Arthur Edward Waite (2 October 1857 – 19 May 1942), commonly known as A. E. Waite, was an American-born British poet and scholarly mystic who wrote extensively on occult and esoteric matters, and was the co-creator of the Rider-Waite Tarot deck. As his biographer R. A. Gilbert described him, "Waite's name has survived because he was the first to attempt a systematic study of the history of western occultism—viewed as a spiritual tradition rather than as aspects of proto-science or as the pathology of religion."

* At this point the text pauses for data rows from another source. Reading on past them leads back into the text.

(* ===== verification/CoreTypes.v ===== *)
(** * The data of the core: networks, buffers, auto-join lists

    [internal/core/types.go], [network.go], the name folding of [sink.go] and
    the name classification of [engine.go].  A [*Channel] is an id into the
    heap of its network, because [Network.Channels] and the lookaside map
    [byFold] both point at it; a Go map is a [gmap]; an enumeration of string
    constants is an inductive type. *)

From Stdlib Require Import ZArith Lia Ascii Bool.
From stdpp Require Import base tactics list gmap strings.
From S2P Require Import Prelude GoStrings Utf8 EngineLine.

#[local] Open Scope Z_scope.

(** ** Names *)

Definition fold_rune (r : Z) : Z :=
  if between 65 90 r then r + 32
  else if Z.eqb r 91 then 123
  else if Z.eqb r 93 then 125
  else if Z.eqb r 92 then 124
  else if Z.eqb r 126 then 94
  else r.

(** [FoldIRC]: [strings.Map] of the rfc1459 case mapping. *)
Definition FoldIRC (s : string) : string := map_runes fold_rune s.

Definition EqualIRC (a b : string) : bool := String.eqb (FoldIRC a) (FoldIRC b).

Definition StatusBuffer : string := "*status".

Definition first_byte (s : string) : option ascii :=
  match s with String a _ => Some a | "" => None end%string.

Definition is_channel_name (name : string) : bool :=
  match first_byte name with
  | Some a => Ascii.eqb a "#" || Ascii.eqb a "&" || Ascii.eqb a "+" || Ascii.eqb a "!"
  | None => false
  end%char.

Definition IsPluginBuffer (name : string) : bool :=
  (1 <? str_len name) && bool_decide (first_byte name = Some "*"%char) && negb (String.eqb name StatusBuffer).

Definition IsQueryBuffer (name : string) : bool :=
  negb (String.eqb name StatusBuffer) && negb (is_channel_name name).

(** ** Types *)

Inductive conn_state := StateDisconnected | StateConnecting | StateRegistered.

Inductive channel_kind := KindChannel | KindQuery | KindStatus.

Inductive msg_kind :=
  | MsgPrivmsg | MsgNotice | MsgAction | MsgJoin | MsgPart | MsgQuit | MsgNick
  | MsgChghost | MsgSetname | MsgTopic | MsgSystem
  | MsgOther (s : string).              (** a kind a script made up *)

#[export] Instance conn_state_eq : EqDecision conn_state.
Proof. solve_decision. Defined.
#[export] Instance channel_kind_eq : EqDecision channel_kind.
Proof. solve_decision. Defined.
#[export] Instance msg_kind_eq : EqDecision msg_kind.
Proof. solve_decision. Defined.

(** The string constant behind a [MsgKind]. *)
Definition kind_string (k : msg_kind) : string :=
  match k with
  | MsgPrivmsg => "privmsg" | MsgNotice => "notice" | MsgAction => "action" | MsgJoin => "join"
  | MsgPart => "part" | MsgQuit => "quit" | MsgNick => "nick" | MsgChghost => "chghost"
  | MsgSetname => "setname" | MsgTopic => "topic" | MsgSystem => "system"
  | MsgOther s => s
  end.

Definition kind_of_string (s : string) : msg_kind :=
  default (MsgOther s)
    (list_find (λ k, kind_string k = s)
       [MsgPrivmsg; MsgNotice; MsgAction; MsgJoin; MsgPart; MsgQuit; MsgNick; MsgChghost; MsgSetname; MsgTopic; MsgSystem]
     ≫= λ '(_, k), Some k).

Definition bufferKind (name : string) : channel_kind :=
  if String.eqb name StatusBuffer then KindStatus
  else if is_channel_name name then KindChannel else KindQuery.

Record member := Member {
  m_nick : string;
  m_account : string;
  m_modes : string;
  m_away : bool;
}.

Record channel := Channel {
  ch_name : string;
  ch_kind : channel_kind;
  ch_topic : string;
  ch_topic_setter : string;
  ch_topic_time : time;
  ch_mode : string;
  ch_members : gmap string member;
  ch_unread : Z;
  ch_highlight : Z;
  ch_state : gmap string string;
}.

Record bouncer_network := BouncerNetwork {
  bn_id : string;
  bn_name : string;
  bn_host : string;
  bn_port : Z;
  bn_tls : bool;
  bn_nick : string;
  bn_state : string;
  bn_error : string;
}.

Record network_params := NetworkParams {
  np_id : string;
  np_name : string;
  np_addr : string;
  np_fallbacks : list string;
  np_tls : bool;
  np_insecure : bool;
  np_nick : string;
  np_user : string;
  np_realname : string;
  np_sasl_user : string;
  np_sasl_pass : string;
  np_channels : list string;
  np_monitor : list string;
  np_channel_keys : gmap string string;
  np_server_pass : string;
  np_perform : list string;
  np_sasl_external : bool;
  np_sasl_scram : bool;
  np_cert_pem : string;
  np_pos : Z;
  np_buffer_order : list string;
  np_join_hold_timeout : Z;
}.

Record message := Message {
  msg_id : string;
  msg_seq : Z;
  msg_network : string;
  msg_buffer : string;
  msg_time : time;
  msg_from : string;
  msg_account : string;
  msg_kind_of : msg_kind;
  msg_text : string;
  msg_tags : gmap string string;
  msg_self : bool;
  msg_highlight : bool;
}.

(** A channel's address. *)
Notation cid := nat.

Record network := Network {
  net_id : string;
  net_name : string;
  net_nick : string;
  net_state : conn_state;
  net_channels : list cid;
  net_by_fold : option (gmap string cid);   (** [None]: the map is nil *)
  net_caps : list string;
  net_params : network_params;
  net_monitor_online : gmap string bool;
  net_bouncer : list bouncer_network;
  net_heap : gmap cid channel;              (** what the ids point at *)
  net_next : cid;                           (** the next fresh id *)
}.

#[export] Instance eta_channel : Eta channel := λ r,
  Channel (ch_name r) (ch_kind r) (ch_topic r) (ch_topic_setter r) (ch_topic_time r) (ch_mode r)
    (ch_members r) (ch_unread r) (ch_highlight r) (ch_state r).
#[export] Instance eta_bouncer_network : Eta bouncer_network := λ r,
  BouncerNetwork (bn_id r) (bn_name r) (bn_host r) (bn_port r) (bn_tls r) (bn_nick r) (bn_state r)
    (bn_error r).
#[export] Instance eta_params : Eta network_params := λ r,
  NetworkParams (np_id r) (np_name r) (np_addr r) (np_fallbacks r) (np_tls r) (np_insecure r) (np_nick r)
    (np_user r) (np_realname r) (np_sasl_user r) (np_sasl_pass r) (np_channels r) (np_monitor r)
    (np_channel_keys r) (np_server_pass r) (np_perform r) (np_sasl_external r) (np_sasl_scram r)
    (np_cert_pem r) (np_pos r) (np_buffer_order r) (np_join_hold_timeout r).
#[export] Instance eta_network : Eta network := λ r,
  Network (net_id r) (net_name r) (net_nick r) (net_state r) (net_channels r) (net_by_fold r) (net_caps r)
    (net_params r) (net_monitor_online r) (net_bouncer r) (net_heap r) (net_next r).

Record user := User { u_id : string; u_name : string; u_networks : list network }.

(** [User.Network]. *)
Definition user_network (u : user) (id : string) : option network :=
  snd <$> list_find (λ n, net_id n = id) (u_networks u).

(** ** Buffers of a network *)

(** The name of the buffer an id points at. *)
Definition chan_name (n : network) (c : cid) : string :=
  match net_heap n !! c with Some ch => ch_name ch | None => "" end.

(** [initByFold]: the last channel with a folded name wins. *)
Definition index_channels (n : network) : gmap string cid :=
  foldl (λ m c, <[FoldIRC (chan_name n c) := c]> m) ∅ (net_channels n).

Definition init_by_fold (n : network) : network :=
  match net_by_fold n with
  | None => n <| net_by_fold := Some (index_channels n) |>
  | Some _ => n
  end.

(** [Network.Channel]; the lookup builds the index when it is missing. *)
Definition by_fold (n : network) : gmap string cid :=
  match net_by_fold n with Some m => m | None => index_channels n end.

Definition net_channel (n : network) (name : string) : network * option cid :=
  let n := init_by_fold n in (n, by_fold n !! FoldIRC name).

Definition empty_channel (name : string) (kind : channel_kind) : channel :=
  Channel name kind "" "" zero_time "" ∅ 0 0 ∅.

Definition get_or_create (n : network) (name : string) (kind : channel_kind) : network * cid * bool :=
  let '(n, found) := net_channel n name in
  match found with
  | Some c => (n, c, false)
  | None =>
      let c := net_next n in
      let n := n <| net_heap ::= <[c := empty_channel name kind]> |> <| net_next ::= S |> in
      let n := n <| net_channels ::= λ l, l ++ [c] |> in
      let n := init_by_fold n in
      (n <| net_by_fold ::= fmap <[FoldIRC name := c]> |>, c, true)
  end.

(** Deleting the first element with a property, in place. *)
Fixpoint remove_first {A} (p : A → bool) (l : list A) : list A :=
  match l with
  | [] => []
  | x :: l => if p x then l else x :: remove_first p l
  end.

Definition net_remove (n : network) (name : string) : network :=
  let n := init_by_fold n in
  let n := n <| net_by_fold ::= fmap (delete (FoldIRC name)) |> in
  n <| net_channels ::= remove_first (λ c, EqualIRC (chan_name n c) name) |>.
(** ** Bouncer attributes: [MergeBouncerAttrs] *)

Definition merge_attr (patch old : bouncer_network) (k : string) : bouncer_network :=
  if String.eqb k "name" then old <| bn_name := bn_name patch |>
  else if String.eqb k "host" then old <| bn_host := bn_host patch |>
  else if String.eqb k "port" then old <| bn_port := bn_port patch |>
  else if String.eqb k "tls" then old <| bn_tls := bn_tls patch |>
  else if String.eqb k "nickname" then old <| bn_nick := bn_nick patch |>
  else if String.eqb k "state" then old <| bn_state := bn_state patch |>
  else if String.eqb k "error" then old <| bn_error := bn_error patch |>
  else old.

Definition MergeBouncerAttrs (old patch : bouncer_network) (keys : list string) : bouncer_network :=
  foldl (merge_attr patch) old keys.

(** ** Committing an event to a network: [applyLocked]

    What a case returns: the network it leaves, the lines it emits, whether
    observers need a snapshot, whether the stored parameters changed. *)

Record applied := Applied {
  ap_net : network;
  ap_emit : list message;
  ap_changed : bool;
  ap_persist : bool;
}.

Section apply.
Context `{UnicodeTables} (now : time).

(** The closures [sys] and [line]. *)
Definition sys (n : network) (buffer text : string) : message :=
  new_message (net_id n) buffer now "" MsgSystem text.

Definition line (n : network) (kind : msg_kind) (buffer from text : string) : message :=
  new_message (net_id n) buffer now from kind text.

Definition put_member (n : network) (c : cid) (nick : string) (m : member) : network :=
  update_channel n c (λ ch, ch <| ch_members ::= <[FoldIRC nick := m]> |>).

Definition del_member (n : network) (c : cid) (nick : string) : network :=
  update_channel n c (λ ch, ch <| ch_members ::= delete (FoldIRC nick) |>).

(** [for _, c := range n.Channels { if m, ok := c.Members[FoldIRC(nick)]; ok { … } }]:
    the body gives the channel it leaves and the lines it emits; the flag says
    whether it ran at all. *)
Definition each_member (n : network) (nick : string)
    (body : channel → member → channel * list message) : network * list message * bool :=
  foldl (λ '(n, out, hit) c,
    match net_heap n !! c with
    | Some ch =>
        match ch_members ch !! FoldIRC nick with
        | Some m => let '(ch', ls) := body ch m in (update_channel n c (λ _, ch'), out ++ ls, true)
        | None => (n, out, hit)
        end
    | None => (n, out, hit)
    end) (n, [], false) (net_channels n).

(** [applyPendingStateLocked]: [pending] is what a plugin set on this network,
    by folded buffer name. *)
Definition apply_pending_state (pending : gmap string (gmap string string)) (n : network) (c : cid)
    : network :=
  let st := default ∅ (pending !! FoldIRC (chan_name n c)) in
  if decide (st = ∅) then n else update_channel n c (λ ch, ch <| ch_state := st |>).

Definition apply_set_state (n : network) (ev : event) : applied :=
  Applied (n <| net_state := evt_state ev |>) [] true false.

Definition resumed_channel (pending : gmap string (gmap string string)) (n : network) (ch : string)
    : network :=
  if String.eqb ch "" then n
  else
    let '(n, c, created) := get_or_create n ch KindChannel in
    if created then apply_pending_state pending n c else n.

Definition apply_connect (pending : gmap string (gmap string string)) (n : network) (ev : event)
    : applied :=
  let n := n <| net_state := StateRegistered |> in
  let n := if String.eqb (evt_nick ev) "" then n else n <| net_nick := evt_nick ev |> in
  let '(n, verb) :=
    if evt_resumed ev then (foldl (resumed_channel pending) n (event_args ev), "resumed ")
    else (n, "connected to ") in
  Applied n [sys n StatusBuffer (verb +:+ net_name n +:+ " as " +:+ net_nick n)] true false.

Definition clear_members (n : network) (c : cid) : network :=
  update_channel n c (λ ch, ch <| ch_members := ∅ |>).

Definition apply_disconnect (n : network) (ev : event) : applied :=
  let n := n <| net_state := StateDisconnected |> in
  let msg := "disconnected" +:+ (if String.eqb (evt_text ev) "" then "" else ": " +:+ evt_text ev) in
  let out := [sys n StatusBuffer msg] in
  let n := n <| net_monitor_online := ∅ |> <| net_bouncer := [] |> in
  Applied (foldl clear_members n (net_channels n)) out true false.

(** [highlight] is [Highlighter.Match]. *)
Definition apply_message_in (pending : gmap string (gmap string string))
    (highlight : string → string → bool) (n : network) (ev : event) : applied :=
  match evt_message ev with
  | None => Applied n [] false false
  | Some m =>
      let m :=
        if negb (msg_self m) &&
           bool_decide (msg_kind_of m = MsgPrivmsg ∨ msg_kind_of m = MsgNotice ∨ msg_kind_of m = MsgAction)
        then m <| msg_highlight := highlight (msg_text m) (net_nick n) |> else m in
      let '(n, c, created) := get_or_create n (msg_buffer m) (bufferKind (msg_buffer m)) in
      let n := if created then apply_pending_state pending n c else n in
      Applied n [m] created false
  end.

Definition apply_bouncer_network (n : network) (ev : event) : applied :=
  let bs := net_bouncer n in
  let bs' :=
    match evt_bouncer ev with
    | Some b =>
        match list_find (λ x, bn_id x = bn_id b) bs with
        | Some (i, old) =>
            <[i := match evt_args ev with None => b | Some keys => MergeBouncerAttrs old b keys end]> bs
        | None => bs ++ [b]
        end
    | None =>
        if String.eqb (evt_target ev) "" then []
        else filter (λ x, bn_id x ≠ evt_target ev) bs
    end in
  Applied (n <| net_bouncer := bs' |>) [] true false.

Definition apply_history_target (n : network) (ev : event) : applied :=
  let '(n, _, created) := get_or_create n (evt_buffer ev) KindQuery in
  Applied n [] created false.

Definition apply_names (n : network) (ev : event) : applied :=
  let '(n, c, _) := get_or_create n (evt_buffer ev) KindChannel in
  Applied (foldl (λ n m, put_member n c (m_nick m) m) n (evt_members ev)) [] true false.

Definition apply_away (n : network) (ev : event) : applied :=
  let '(n, _, hit) := each_member n (evt_nick ev) (λ ch m,
    (ch <| ch_members ::= <[FoldIRC (evt_nick ev) := m <| m_away := evt_away ev |>]> |>, [])) in
  Applied n [] hit false.

Definition apply_account (n : network) (ev : event) : applied :=
  let '(n, _, hit) := each_member n (evt_nick ev) (λ ch m,
    (ch <| ch_members ::= <[FoldIRC (evt_nick ev) := m <| m_account := evt_account ev |>]> |>, [])) in
  Applied n [] hit false.

Definition apply_identity (n : network) (ev : event) : applied :=
  let '(_, out, _) := each_member n (evt_nick ev) (λ ch m,
    (ch, [if decide (evt_type ev = EvSetName)
          then line n MsgSetname (ch_name ch) (m_nick m)
                 (m_nick m +:+ " changed their name to " +:+ go_quote (evt_text ev))
          else line n MsgChghost (ch_name ch) (m_nick m)
                 (m_nick m +:+ " changed host to " +:+ evt_text ev)])) in
  Applied n out false false.

Definition apply_invite (n : network) (ev : event) : applied :=
  if EqualIRC (evt_new_nick ev) (net_nick n) then
    Applied n [sys n StatusBuffer (evt_nick ev +:+ " invited you to " +:+ evt_buffer ev +:+
                 " — /join " +:+ evt_buffer ev +:+ " to accept")] false false
  else
    match net_channel n (evt_buffer ev) with
    | (n, Some _) =>
        Applied n [sys n (evt_buffer ev) (evt_nick ev +:+ " invited " +:+ evt_new_nick ev +:+ " to " +:+
                     evt_buffer ev)] false false
    | (n, None) => Applied n [] false false
    end.

Definition apply_monitor (n : network) (ev : event) : applied :=
  let friends : gset string := list_to_set (FoldIRC <$> np_monitor (net_params n)) in
  let '(online, changed) :=
    foldl (λ '(online, changed) nk,
      let lk := FoldIRC nk in
      if decide (lk ∈ friends) then (<[lk := evt_online ev]> online, true) else (online, changed))
      (net_monitor_online n, false) (event_args ev) in
  Applied (n <| net_monitor_online := online |>) [] changed false.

Waite was born in Brooklyn, New York, United States. Waite's father, Capt. Charles F. Waite, died when he was very young, and his widowed mother, Emma Lovell, returned to her home country of England, where he was then raised. As they were not well off, Waite was educated at a small private school in North London. When he was 13, he was then educated at St. Charles' College. When he left school to become a clerk he wrote verse in his spare time. In 1863 Waite's mother converted to Catholicism. The death of his sister Frederika Waite in 1874 soon attracted him into psychical research. At 21, he began to read regularly in the Library of the British Museum, studying many branches of esotericism. In 1881 Waite discovered the writings of Eliphas Levi.
When Waite was almost 30 he married Ada Lakeman (also called "Lucasta"), and they had one daughter, Sybil. Some time after Lucasta's death in 1924, Waite married Mary Broadbent Schofield. He spent most of his life in or near London, connected to various publishing houses and editing a magazine, The Unknown World...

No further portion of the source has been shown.